Haunted Media: Electronic Presence from Telegraphy to Television. By Jeffrey Sconce. Durham, N.C.: Duke University Press, 2000; pp. x + 257. $54.95 cloth; $18.95 paper.

Jeffrey Sconce's Haunted Media: Electronic Presence from Telegraphy to Television examines material from some unusual corners of popular culture: legends of ghosts inhabiting televisions, stories of alien conquest through media, and attempts to contact the dead through telegraphy. This material would appear to be destined to remain interesting footnote material at best, but to Sconce's credit he shows the strong relationship between this marginalia and some of the central concepts of media: liveness, the network, and flow.

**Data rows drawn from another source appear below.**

(** X21. The line follows the rod and the bobber. After a frame of a
    component that has its line, the two ends of the line are, in single
    precision: when not casted, the rod's tip and a point 1.5 below it
    that swings by at most 0.1 along x and along z; when casted with a
    bobber, the rod's tip and the point 0.3 above the bobber, whose height
    lies within [-0.11, 0.01]; when casted without a bobber the line is
    left as it was.  The rod's tip is read after the rod's own animation,
    and is the origin without a rod. *)
Theorem line_follows_rod_and_bobber
        (props : Props) (now : R) (s : State) (l : Vector3 * Vector3) :
  line s = Some l ->
  let s' := fst (ThreeViewMap.frame props now s) in
  let tip := match rodCtrlRef s' with
             | Some rod => getTipWorldPosition rod
             | None => zero3
             end in
  exists l',
    line s' = Some l' /\
    (isCasted (stateRef s) = false ->
     fst l' = Float32.store tip /\
     exists swingX swingZ,
       -0.1 <= swingX <= 0.1 /\ -0.1 <= swingZ <= 0.1 /\
       snd l' = Float32.store (vec3 (vx tip + swingX) (vy tip - 1.5)
                                    (vz tip + swingZ))) /\
    (isCasted (stateRef s) = true -> bobberCtrlRef s <> None ->
     exists b', bobberCtrlRef s' = Some b' /\
                fst l' = Float32.store tip /\
                snd l' = Float32.store
                           (vec3 (vx (bobberPosition b'))
                                 (vy (bobberPosition b') + 0.3)
                                 (vz (bobberPosition b'))) /\
                -0.11 <= vy (bobberPosition b') <= 0.01) /\
    (isCasted (stateRef s) = true -> bobberCtrlRef s = None -> l' = l).
Proof.
  intros Hl. cbn zeta.
  pose proof (frame_line props now s) as Hline.
  pose proof (frame_bobber props now s) as Hbob.
  pose proof (frame_rod props now s) as Hrod.
  pose proof (bobbleHeight_bound now) as Hb.
  pose proof (SIN_bound (now * 0.001 * 1.5)) as Hsin.
  pose proof (COS_bound (now * 0.001 * 1.2)) as Hcos.
  cbn zeta in Hline. rewrite Hl in *. rewrite Hrod.
  destruct (isCasted (stateRef s)) eqn:Hc,
    (bobberCtrlRef s) as [b|] eqn:Hbs; cbn [option_map] in *.
  - eexists. split; [exact Hline|].
    split; [discriminate|]. split; [|now intros _ H].
    intros _ _. eexists. split; [exact Hbob|].
    destruct (rodCtrlRef s); cbn [option_map fst snd setPosition
                                   bobberPosition set_y lerp vx vy vz];
      repeat split; lra.
  - exists l. split; [exact Hline|].
    split; [discriminate|]. split; [intros _ H; now elim H|]. reflexivity.
  - eexists. split; [exact Hline|].
    split; [|split; discriminate].
    intros _. split; [now destruct (rodCtrlRef s)|].
    exists (sin (now * 0.001 * 1.5) * 0.1), (cos (now * 0.001 * 1.2) * 0.1).
    split; [lra|]. split; [lra|]. now destruct (rodCtrlRef s).
  - eexists. split; [exact Hline|].
    split; [|split; discriminate].
    intros _. split; [now destruct (rodCtrlRef s)|].
    exists (sin (now * 0.001 * 1.5) * 0.1), (cos (now * 0.001 * 1.2) * 0.1).
    split; [lra|]. split; [lra|]. now destruct (rodCtrlRef s).
Qed.

Lemma frame_offTarget (props : Props) (now : R) (s : State)
      (b : BobberController) :
  bobberStaysPut ->
  isCasted (stateRef s) = true ->
  bobberCtrlRef s = Some b ->
  line s <> None ->
  exists b',
    bobberCtrlRef (fst (ThreeViewMap.frame props now s)) = Some b' /\
    vx (bobberPosition b') - vx (targetPos (stateRef s))
    = 0.95 * (vx (bobberPosition b) - vx (targetPos (stateRef s))) /\
    vz (bobberPosition b') - vz (targetPos (stateRef s))
    = 0.95 * (vz (bobberPosition b) - vz (targetPos (stateRef s))).
Proof.
  intros Hput Hc Hb Hl.
  rewrite frame_bobber, Hc, Hb. cbn [option_map].
  destruct (line s) as [l|]; [|now elim Hl].
  eexists. split; [reflexivity|].
  cbn [setPosition bobberPosition set_y lerp vx vz].
  rewrite Hput. split; lra.
Qed.
(** * A shallow embedding of the scheduling engine

    The development follows the TypeScript sources:
    - [types.ts] (data model),
    - [utils/validationService.ts] (time helpers, entry and schedule validator),
    - [services/constraintValidator.ts] (the constraint kernel),
    - [services/csoService.ts] (availability tracker, seeder, mutation,
      repair operators, crossover, fitness and the evolutionary loop).

    Conventions of the embedding.
    - A time of day is an ["HH:MM"] string in the sources.  It is represented
      by the number it was printed from ([TimeStr]): a whole number of minutes
      since midnight, or such a number plus one half (the lunch repair prints
      half minutes, as in ["12:22.5"]).  [timeToMinutes] reads the whole
      minutes back, as [parseInt] does; two strings are equal when the two
      numbers are.  The representation is exact for times from 00:00 up to
      99:59.
    - A nullable string ([string | null]) is an [option string]; JavaScript
      truthiness ([if (x)], [!x], [x || d]) is spelled out by [truthy].
    - [Math.random()] and [generateId()] read from an explicit oracle that is
      threaded through every function that draws from them.
    - JavaScript numbers that hold fitness values and scores are rationals. *)

From Stdlib Require Import ZArith QArith Qround Qabs Qminmax Lia Lqa List Bool DecimalString.
From stdpp Require Import base option list gmap strings sorting.


Local Open Scope Z_scope.

(** ** Data model ([types.ts]) *)

Inductive DayOfWeek :=
  MONDAY | TUESDAY | WEDNESDAY | THURSDAY | FRIDAY | SATURDAY | SUNDAY.

Inductive AlliedHealthServiceType := OT | SLP.

Inductive SessionType :=
  ABA | AlliedHealth_OT | AlliedHealth_SLP | IndirectTime | AdminTime.

Inductive EntityType := EClient | ETherapist.
(** * Lemmas *)

Lemma Capability_index_range c :
  c ≠ Capability.COUNT → 0 ≤ Capability.Capability_index c < 64.
Proof. destruct c; simpl; done || lia. Qed.
Lemma bit_testbit c n :
  0 ≤ n → Z.testbit (Capabilities.bit c) n = (Capability.Capability_index c =? n).
Proof.
  intros Hn. unfold Capabilities.bit.
  assert (0 ≤ Capability.Capability_index c) as Hc by (destruct c; simpl; lia).
  rewrite Z.shiftl_1_l. by apply Z.pow2_bits_eqb.
Qed.
(** Membership is one bit of the mask. *)
Lemma has_testbit m c : Capabilities.has m c = Z.testbit m (Capability.Capability_index c).
Proof.
  unfold Capabilities.has. assert (0 ≤ Capability.Capability_index c) as Hc by (destruct c; simpl; lia).
  destruct (Z.testbit m (Capability.Capability_index c)) eqn:E.
  - apply negb_true_iff, Z.eqb_neq. intros Hz.
    assert (Z.testbit (Z.land m (Capabilities.bit c)) (Capability.Capability_index c) = true) as Hb.
    { by rewrite Z.land_spec, E, bit_testbit, Z.eqb_refl. }
    by rewrite Hz, Z.bits_0 in Hb.
  - apply negb_false_iff, Z.eqb_eq, Z.bits_inj'. intros n Hn.
    rewrite Z.land_spec, Z.bits_0, bit_testbit by done.
    destruct (_ =? n) eqn:En; [|by rewrite andb_false_r].
    apply Z.eqb_eq in En. subst n. by rewrite E.
Qed.
Lemma index_eqb c d :
  (Capability.Capability_index c =? Capability.Capability_index d) = bool_decide (c = d).
Proof.
  destruct (decide (c = d)) as [->|Hne].
  - by rewrite Z.eqb_refl, bool_decide_eq_true_2.
  - rewrite bool_decide_eq_false_2 by done. apply Z.eqb_neq.
    intros Heq. by apply Hne, Capability.Capability_index_inj.
Qed.

Lemma has_empty c : Capabilities.has Capabilities.empty c = false.
Proof. rewrite has_testbit. apply Z.bits_0. Qed.
Lemma has_set m d c :
  Capabilities.has (Capabilities.set d m) c = Capabilities.has m c || bool_decide (d = c).
Proof.
  assert (0 ≤ Capability.Capability_index c) as Hc by (destruct c; simpl; lia).
  rewrite !has_testbit. unfold Capabilities.set. rewrite Z.lor_spec, bit_testbit by done.
  by rewrite index_eqb.
Qed.
Lemma has_clear m d c :
  c ≠ Capability.COUNT →
  Capabilities.has (Capabilities.clear d m) c = Capabilities.has m c && bool_decide (d ≠ c).
Proof.
  intros Hc. pose proof (Capability_index_range c Hc) as Hr.
  rewrite !has_testbit. unfold Capabilities.clear. rewrite Z.land_spec. f_equal.
  destruct (decide (d = Capability.COUNT)) as [->|Hd].
  - rewrite bool_decide_eq_true_2 by done. revert Hc. by destruct c.
  - pose proof (Capability_index_range d Hd) as Hrd.
    assert (not64 (Capabilities.bit d) = Z.ldiff (Z.ones 64) (Capabilities.bit d)) as ->.
    { unfold not64. change (two64 - 1) with (Z.ones 64). apply Z.sub_nocarry_ldiff.
      apply Z.bits_inj'. intros n Hn. rewrite Z.ldiff_spec, Z.bits_0, bit_testbit by done.
      destruct (_ =? n) eqn:En; [|done]. apply Z.eqb_eq in En. subst n.
      by rewrite Z.ones_spec_low. }
    rewrite Z.ldiff_spec, bit_testbit, Z.ones_spec_low, index_eqb by lia. simpl.
    by destruct (decide (d = c)); [rewrite bool_decide_eq_true_2, bool_decide_eq_false_2 by naive_solver
                                  |rewrite bool_decide_eq_false_2, bool_decide_eq_true_2 by done].
Qed.
Lemma has_of_list_from cs m c :
  Capabilities.has (foldl (λ m c, Capabilities.set c m) m cs) c = true
  ↔ Capabilities.has m c = true ∨ c ∈ cs.
Proof.
  revert m. induction cs as [|d cs IH]; intros m; simpl.
  - rewrite elem_of_nil. naive_solver.
  - rewrite IH, has_set, orb_true_iff, bool_decide_eq_true, elem_of_cons. naive_solver.
Qed.
Lemma has_of_list cs c : Capabilities.has (Capabilities.of_list cs) c = true ↔ c ∈ cs.
Proof. unfold Capabilities.of_list. rewrite has_of_list_from, has_empty. naive_solver. Qed.
(* ===== verification/Integrity.v ===== *)
(** core/integrity.hpp and src/core/integrity.cpp: the table-driven CRC-32C, and
    the little-endian object representation its callers feed to it.  Bytes are
    integers in [0, 256); a buffer of bytes is a list. *)
From S2P Require Import Prelude Types.

(** Reversed Castagnoli polynomial. *)
Definition kCrc32cPoly : Z := 0x82F63B78.

(** One round of the inner loop of the table initialiser. *)
Definition crc_round (c : Z) : Z :=
  if Z.land c 1 =? 0 then Z.shiftr c 1 else Z.lxor kCrc32cPoly (Z.shiftr c 1).
Definition crc_entry (i : Z) : Z := Nat.iter 8 crc_round i.
(** [static const auto tbl]. *)
Definition crc_table : list Z := crc_entry <$> seqZ 0 256.

(** The loop body: [crc = tbl[(crc ^ p[i]) & 0xFF] ^ (crc >> 8)]. *)
Definition crc_byte (crc b : Z) : Z :=
  Z.lxor (nth (Z.to_nat (Z.land (Z.lxor crc b) 0xFF)) crc_table 0) (Z.shiftr crc 8).

Definition crc32c (data : list Z) (seed : Z) : Z := not32 (foldl crc_byte (not32 seed) data).

Definition crc32c_self_test : bool :=
  crc32c [49; 50; 51; 52; 53; 54; 55; 56; 57] 0 =? 0xE3069283.

(** The [n] bytes of an unsigned object of [n] bytes on the (little-endian)
    targets of the library. *)
Fixpoint le_bytes (n : nat) (z : Z) : list Z :=
  match n with
  | O => []
  | S n' => Z.land z 0xFF :: le_bytes n' (Z.shiftr z 8)
  end.

(** Reference: the bit-serial CRC that the table abbreviates. *)
Definition crc_byte_serial (crc b : Z) : Z := Nat.iter 8 crc_round (Z.lxor crc b).
Definition crc32c_serial (data : list Z) (seed : Z) : Z :=
  not32 (foldl crc_byte_serial (not32 seed) data).

Definition is_byte (b : Z) : Prop := 0 ≤ b < 256.

(** * Lemmas *)

Lemma not32_involutive z : not32 (not32 z) = z.
Proof. unfold not32. lia. Qed.
Lemma not32_range z : is_u32 z → is_u32 (not32 z).
Proof. unfold is_u32, not32. lia. Qed.
#[export] Hint Resolve not32_range : ub.

Lemma lxor_bound n a b : 0 < n → 0 ≤ a < 2 ^ n → 0 ≤ b < 2 ^ n → 0 ≤ Z.lxor a b < 2 ^ n.
Proof.
  intros Hn Ha Hb. assert (0 ≤ Z.lxor a b) as Hp by (apply Z.lxor_nonneg; lia).
  split; [done|]. destruct (decide (Z.lxor a b = 0)) as [->|Hz]; [lia|].
  apply Z.log2_lt_pow2; [lia|]. pose proof (Z.log2_lxor a b ltac:(lia) ltac:(lia)).
  assert (∀ c, 0 ≤ c < 2 ^ n → Z.log2 c < n) as Hc.
  { intros c Hc. destruct (decide (c = 0)) as [->|]; [done|]. apply Z.log2_lt_pow2; lia. }
  pose proof (Hc a Ha). pose proof (Hc b Hb). lia.
Qed.
Lemma lxor_u32 a b : is_u32 a → is_u32 b → is_u32 (Z.lxor a b).
Proof. unfold is_u32. change two32 with (2 ^ 32). intros. by apply lxor_bound. Qed.
Lemma shiftr_u32 a n : is_u32 a → 0 ≤ n → is_u32 (Z.shiftr a n).
Proof.
  unfold is_u32. intros Ha Hn. rewrite Z.shiftr_div_pow2 by done.
  pose proof (Z.pow_pos_nonneg 2 n). split; [apply Z.div_pos; lia|].
  apply Z.le_lt_trans with a; [|lia]. apply Z.div_le_upper_bound; nia.
Qed.
#[export] Hint Resolve lxor_u32 shiftr_u32 : ub.

Lemma land_1_odd c : (Z.land c 1 =? 0) = negb (Z.odd c).
Proof.
  change 1 with (Z.ones 1). rewrite Z.land_ones by lia. change (2 ^ 1) with 2.
  rewrite Zmod_odd. by destruct (Z.odd c).
Qed.

Lemma crc_round_alt c :
  crc_round c = Z.lxor (if Z.odd c then kCrc32cPoly else 0) (Z.shiftr c 1).
Proof. unfold crc_round. rewrite land_1_odd. by destruct (Z.odd c). Qed.

Lemma crc_round_u32 c : is_u32 c → is_u32 (crc_round c).
Proof.
  intros Hc. rewrite crc_round_alt. apply lxor_u32; [|by apply shiftr_u32].
  destruct (Z.odd c); unfold is_u32, kCrc32cPoly, two32; lia.
Qed.
Lemma crc_rounds_u32 n c : is_u32 c → is_u32 (Nat.iter n crc_round c).
Proof. intros. induction n; simpl; [done|]. by apply crc_round_u32. Qed.
#[export] Hint Resolve crc_round_u32 crc_rounds_u32 : ub.

(** The shift register is linear over xor. *)
Lemma crc_round_lxor a b : crc_round (Z.lxor a b) = Z.lxor (crc_round a) (crc_round b).
Proof.
  rewrite !crc_round_alt, Z.shiftr_lxor, <- !Z.bit0_odd, Z.lxor_spec.
  destruct (Z.testbit a 0), (Z.testbit b 0); simpl;
    apply Z.bits_inj'; intros n Hn; rewrite !Z.lxor_spec, ?Z.bits_0;
    destruct (Z.testbit kCrc32cPoly n), (Z.testbit (Z.shiftr a 1) n),
      (Z.testbit (Z.shiftr b 1) n); done.
Qed.
Lemma crc_rounds_lxor n a b :
  Nat.iter n crc_round (Z.lxor a b) = Z.lxor (Nat.iter n crc_round a) (Nat.iter n crc_round b).
Proof. induction n as [|n IH]; [done|]. simpl. by rewrite IH, crc_round_lxor. Qed.

(** Zero low bits shift out unchanged. *)
Lemma crc_rounds_shiftl n h : Nat.iter n crc_round (Z.shiftl h (Z.of_nat n)) = h.
Proof.
  revert h. induction n as [|n IH]; intros h; [apply Z.shiftl_0_r|].
  rewrite Nat.iter_succ_r. rewrite <- (IH h) at 2. f_equal.
  rewrite crc_round_alt, <- Z.bit0_odd, Z.shiftl_spec_low by lia.
  rewrite Z.lxor_0_l, Z.shiftr_shiftl_l by lia. f_equal. lia.
Qed.

Lemma split_low_byte c : c = Z.lxor (Z.land c 0xFF) (Z.shiftl (Z.shiftr c 8) 8).
Proof.
  change 0xFF with (Z.ones 8). apply Z.bits_inj'. intros n Hn.
  rewrite Z.lxor_spec, Z.land_spec. destruct (decide (n < 8)).
  - rewrite Z.ones_spec_low, Z.shiftl_spec_low by lia.
    by rewrite andb_true_r, xorb_false_r.
  - rewrite Z.ones_spec_high, Z.shiftl_spec, Z.shiftr_spec by lia.
    replace (n - 8 + 8) with n by lia. by rewrite andb_false_r.
Qed.

Lemma crc_table_entry i : is_byte i → nth (Z.to_nat i) crc_table 0 = crc_entry i.
Proof.
  intros Hi. unfold crc_table, is_byte in *. apply nth_lookup_Some.
  rewrite list_lookup_fmap, lookup_seqZ_lt by lia. simpl. f_equal. f_equal. lia.
Qed.

Lemma land_byte z : is_byte (Z.land z 0xFF).
Proof.
  unfold is_byte. change 0xFF with (Z.ones 8). rewrite Z.land_ones by lia.
  apply Z.mod_pos_bound. lia.
Qed.
#[export] Hint Resolve land_byte : ub.

Lemma byte_shiftr b : is_byte b → Z.shiftr b 8 = 0.
Proof. intros. rewrite Z.shiftr_div_pow2 by lia. apply Z.div_small. done. Qed.

(** The table step is eight rounds of the shift register. *)
Lemma crc_byte_serial_eq crc b : is_byte b → crc_byte crc b = crc_byte_serial crc b.
Proof.
  intros Hb. unfold crc_byte, crc_byte_serial.
  rewrite crc_table_entry by auto with ub.
  rewrite (split_low_byte (Z.lxor crc b)) at 2.
  rewrite crc_rounds_lxor, (crc_rounds_shiftl 8).
  by rewrite Z.shiftr_lxor, (byte_shiftr b), Z.lxor_0_r.
Qed.

Lemma foldl_crc_serial data crc :
  Forall is_byte data → foldl crc_byte crc data = foldl crc_byte_serial crc data.
Proof.
  intros Hd. revert crc. induction Hd as [|b data Hb _ IH]; intros crc; [done|].
  simpl. by rewrite crc_byte_serial_eq.
Qed.

Lemma is_byte_u32 b : is_byte b → is_u32 b.
Proof. unfold is_byte, is_u32, two32. lia. Qed.
#[export] Hint Resolve is_byte_u32 : ub.

Lemma foldl_crc_u32 data crc :
  Forall is_byte data → is_u32 crc → is_u32 (foldl crc_byte crc data).
Proof.
  intros Hd. revert crc. induction Hd as [|b data Hb _ IH]; intros crc Hc; [done|].
  simpl. apply IH. rewrite crc_byte_serial_eq by done.
  unfold crc_byte_serial. auto with ub.
Qed.

(** The top bit of the polynomial makes a round injective on words: bit 31 of
    the result is bit 0 of the argument. *)
Lemma u32_bit31 c : is_u32 c → Z.testbit (Z.shiftr c 1) 31 = false.
Proof.
  intros Hc. rewrite Z.shiftr_spec by lia.
  destruct (decide (c = 0)) as [->|]; [by rewrite Z.bits_0|].
  unfold is_u32 in Hc. apply Z.bits_above_log2; [lia|].
  change two32 with (2 ^ 32) in Hc. apply Z.log2_lt_pow2; lia.
Qed.
Lemma crc_round_bit31 c : is_u32 c → Z.testbit (crc_round c) 31 = Z.odd c.
Proof.
  intros Hc. rewrite crc_round_alt, Z.lxor_spec, u32_bit31 by done.
  by destruct (Z.odd c).
Qed.
Lemma lxor_cancel_l a b c : Z.lxor a b = Z.lxor a c → b = c.
Proof.
  intros H. apply (f_equal (Z.lxor a)) in H.
  by rewrite <- !Z.lxor_assoc, Z.lxor_nilpotent, !Z.lxor_0_l in H.
Qed.
Lemma crc_round_inj a b : is_u32 a → is_u32 b → crc_round a = crc_round b → a = b.
Proof.
  intros Ha Hb Heq. assert (Z.odd a = Z.odd b) as Ho.
  { rewrite <- (crc_round_bit31 a), <- (crc_round_bit31 b) by done. by rewrite Heq. }
  rewrite !crc_round_alt, Ho in Heq. apply lxor_cancel_l in Heq.
  rewrite (Z.div2_odd a), (Z.div2_odd b), !Z.div2_spec, Heq, Ho. done.
Qed.
Lemma crc_rounds_inj n a b :
  is_u32 a → is_u32 b → Nat.iter n crc_round a = Nat.iter n crc_round b → a = b.
Proof.
  intros Ha Hb. induction n as [|n IH]; [done|]. simpl. intros H.
  apply IH, crc_round_inj; auto with ub.
Qed.

Lemma crc_byte_inj_crc c1 c2 b :
  is_u32 c1 → is_u32 c2 → is_byte b → crc_byte c1 b = crc_byte c2 b → c1 = c2.
Proof.
  intros ?? Hb. rewrite !crc_byte_serial_eq by done. intros Heq.
  apply crc_rounds_inj in Heq; [|auto with ub..].
  rewrite !(Z.lxor_comm _ b) in Heq. by apply lxor_cancel_l in Heq.
Qed.
Lemma crc_byte_inj_byte c b1 b2 :
  is_u32 c → is_byte b1 → is_byte b2 → crc_byte c b1 = crc_byte c b2 → b1 = b2.
Proof.
  intros ???. rewrite !crc_byte_serial_eq by done. intros Heq.
  apply crc_rounds_inj in Heq; [|auto with ub..]. by apply lxor_cancel_l in Heq.
Qed.
Lemma foldl_crc_inj data c1 c2 :
  Forall is_byte data → is_u32 c1 → is_u32 c2 →
  foldl crc_byte c1 data = foldl crc_byte c2 data → c1 = c2.
Proof.
  intros Hd. revert c1 c2. induction Hd as [|b data Hb _ IH]; intros c1 c2 H1 H2 Heq; [done|].
  simpl in Heq. apply IH in Heq; [by eapply crc_byte_inj_crc| |];
    rewrite crc_byte_serial_eq by done; unfold crc_byte_serial; auto with ub.
Qed.
Lemma not32_inj a b : not32 a = not32 b → a = b.
Proof. unfold not32. lia. Qed.

Lemma le_bytes_bytes n z : Forall is_byte (le_bytes n z).
Proof. revert z. induction n; intros z; simpl; constructor; auto with ub. Qed.
Lemma length_le_bytes n z : length (le_bytes n z) = n.
Proof. revert z. induction n; intros z; simpl; auto. Qed.
#[export] Hint Resolve le_bytes_bytes : ub.

(** * Properties *)

(** C39: the table-driven CRC-32C computes the bit-serial CRC-32C of the same
    bytes, for every seed. *)
Theorem crc32c_table_correct data seed :
  Forall is_byte data → crc32c data seed = crc32c_serial data seed.
Proof. intros. unfold crc32c, crc32c_serial. by rewrite foldl_crc_serial. Qed.

Example crc32c_table_correct_witness :
  crc32c [49; 50; 51; 52; 53; 54; 55; 56; 57] 0
  = crc32c_serial [49; 50; 51; 52; 53; 54; 55; 56; 57] 0.
Proof. apply crc32c_table_correct. repeat constructor; unfold is_byte; lia. Defined.

(** Seeding continues a checksum: the CRC of a concatenation is the CRC of
    the second part seeded with the CRC of the first, a 32-bit word, and the
    self test against the published check value holds. *)
Theorem crc32c_incremental d1 d2 seed :
  Forall is_byte d1 → Forall is_byte d2 → is_u32 seed →
  crc32c (d1 ++ d2) seed = crc32c d2 (crc32c d1 seed)
  ∧ is_u32 (crc32c (d1 ++ d2) seed) ∧ crc32c_self_test = true.
Proof.
  intros Hd1 Hd2 Hs. unfold crc32c. rewrite foldl_app, not32_involutive.
  split_and!; [done| |by vm_compute].
  apply not32_range. by repeat (apply foldl_crc_u32; auto with ub).
Qed.

Example crc32c_incremental_witness :
  crc32c ([1; 2] ++ [255]) 7 = crc32c [255] (crc32c [1; 2] 7)
  ∧ is_u32 (crc32c ([1; 2] ++ [255]) 7) ∧ crc32c_self_test = true.
Proof.
  apply crc32c_incremental; [repeat constructor; unfold is_byte; lia..|].
  unfold is_u32, two32. lia.
Defined.

(** A CRC-32C detects every corruption confined to one byte: two data
    blocks that differ in exactly one byte have different checksums. *)
Theorem crc32c_detects_byte_corruption pre b1 b2 post seed :
  Forall is_byte (pre ++ post) → is_byte b1 → is_byte b2 → is_u32 seed → b1 ≠ b2 →
  crc32c (pre ++ b1 :: post) seed ≠ crc32c (pre ++ b2 :: post) seed.
Proof.
  intros Hd Hb1 Hb2 Hs Hne Heq. apply Hne. apply Forall_app in Hd as [Hpre Hpost].
  unfold crc32c in Heq. apply not32_inj in Heq. rewrite !foldl_app in Heq. simpl in Heq.
  assert (is_u32 (foldl crc_byte (not32 seed) pre)) as Hc by (apply foldl_crc_u32; auto with ub).
  apply foldl_crc_inj in Heq; [by eapply crc_byte_inj_byte|done| |];
    rewrite crc_byte_serial_eq by done; unfold crc_byte_serial; auto with ub.
Qed.

Example crc32c_detects_byte_corruption_witness :
  crc32c ([1; 2] ++ 3 :: [4]) 0 ≠ crc32c ([1; 2] ++ 19 :: [4]) 0.
Proof.
  apply crc32c_detects_byte_corruption; unfold is_byte, is_u32, two32; try lia.
  repeat constructor; unfold is_byte; lia.
Defined.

Why do we call television news reports "live"? Haunted Media details the history of the idea that media from the telegraph to radio, television, and computers have a "living presence," that they can put us in instantaneous contact with existing realms outside our normal senses. Fantasy narratives and human-interest stories allow us to consider that those realms might include the spirit world and other planets. It is through these more outlandish tales that Sconce helps us see the same governing ideas in more ordinary media.

Sconce deals with the metaphors that shape our understanding of media: "nets," "streams," "currents," and "flow." He does not limit his discussion to demonstrating how these metaphors function within media, but he also situates them in their histories of broader cultural circulation. For example, the book begins by considering how the discourses of nineteenth-century spiritualism and telegraphy influenced each other, each one promising point-to-point communication with disembodied speakers. Not only did telegraphy leave its mark on spiritualism by trying to make it more "scientific," but spiritualism also left a lasting mark on media, creating a sense of voices in a vast and lonely "ether."

The story told here shows how media's living presence changes from a somewhat comforting though uncanny notion (being able to contact one's departed loved ones) to a potentially enveloping "ocean." Sconce interweaves forgotten stories with the more central moments in broadcast history, such as the role of the wireless in the Titanic disaster. Spotty wireless operators "fishing" for signals become both the heroes that save some drowning victims and the reason that other dying voices go unheard. The stories of death and dying, from electronic seances to shipwrecks to World War I battle reports, color our understanding of what the "new" medium of wireless radio can do. [End Page 206]

As broadcast radio becomes dominant, superstition becomes less important to media and superscience becomes increasingly so. The dominant media metaphor shifts to a fearful notion of a "net" that can both connect and imprison us. Sconce uses science fiction tales to articulate fears of the encroaching presence of broadcast radio in the domestic sphere. Here he makes use of media history's primary alien tale, the Orson Welles War of the Worlds broadcast. Because of the historical contextualization of Sconce's overall narrative, this familiar touchstone of communication history seems less an idiosyncratic anecdote and more an extension of previous discourses. Sconce notes that such tales of social control through the invasion of media into the home gained importance in academic circles just as they did in popular circulation.

With the rise of television, the Other realm of televisionland creates a foreboding "nowhere" that threatens to overtake our own real world. Series such as The Twilight Zone and The Outer Limits literally depict the limbo that can entrap people in the "vast wasteland" of television. Throughout the book Sconce pays close attention to the social structures being invaded by media, discussing the fears of the nuclear family at the beginning of the television era as he examines the conception of hysterical femininity underlying the nineteenth-century female spiritualist.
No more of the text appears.